Problem description:
Begin with the line where "EvUpdate _ =>" appears. Set down that line and the rest of the records below it exactly as given.

Supplied data:
(* ===== verification/Effects.v ===== *)
(** * What statements do to connection-local objects

    [src/src/history/effects.rs].  The catalogue of [TEMP] objects is a list of
    objects, alive or dropped, and three maps from folded names to positions in
    it.  The recursive searches are over a bounded fuel, the number of objects (or
    of trigger firings) still to be visited, which the lemmas show is enough. *)

From S2P Require Import Prelude Text Ast.

Module Effects.

(** An [ObjectId] is the position of the object. *)
Abbreviation ObjectId := nat (only parsing).

Record Events := { insert : bool; update : bool; delete : bool }.

#[global] Instance Events_eq_dec : EqDecision Events.
Proof. solve_decision. Defined.

Definition NONE : Events := {| insert := false; update := false; delete := false |}.
Definition INSERT : Events := {| insert := true; update := false; delete := false |}.
Definition UPDATE : Events := {| insert := false; update := true; delete := false |}.
Definition DELETE : Events := {| insert := false; update := false; delete := true |}.
Definition UPSERT : Events := {| insert := true; update := true; delete := false |}.

Definition overlaps (self other : Events) : bool :=
  (insert self && insert other) || (update self && update other) || (delete self && delete other).

(** The loop of [Events::of_trigger]. *)
Definition cover (covered : Events) (event : TriggerEvent) : Events :=
  match event with
  | EvInsert => {| insert := true; update := update covered; delete := delete covered |}
  | EvUpdate _ => {| insert := insert covered; update := true; delete := delete covered |}
  | EvDelete => {| insert := insert covered; update := update covered; delete := true |}
  | EvTruncate => covered
  end.
Definition of_trigger (events : list TriggerEvent) : Events := foldl cover NONE events.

Response area:
  | EvUpdate _ => {| insert := insert covered; update := true; delete := delete covered |}
  | EvDelete => {| insert := insert covered; update := update covered; delete := true |}
  | EvTruncate => covered
  end.
Definition of_trigger (events : list TriggerEvent) : Events := foldl cover NONE events.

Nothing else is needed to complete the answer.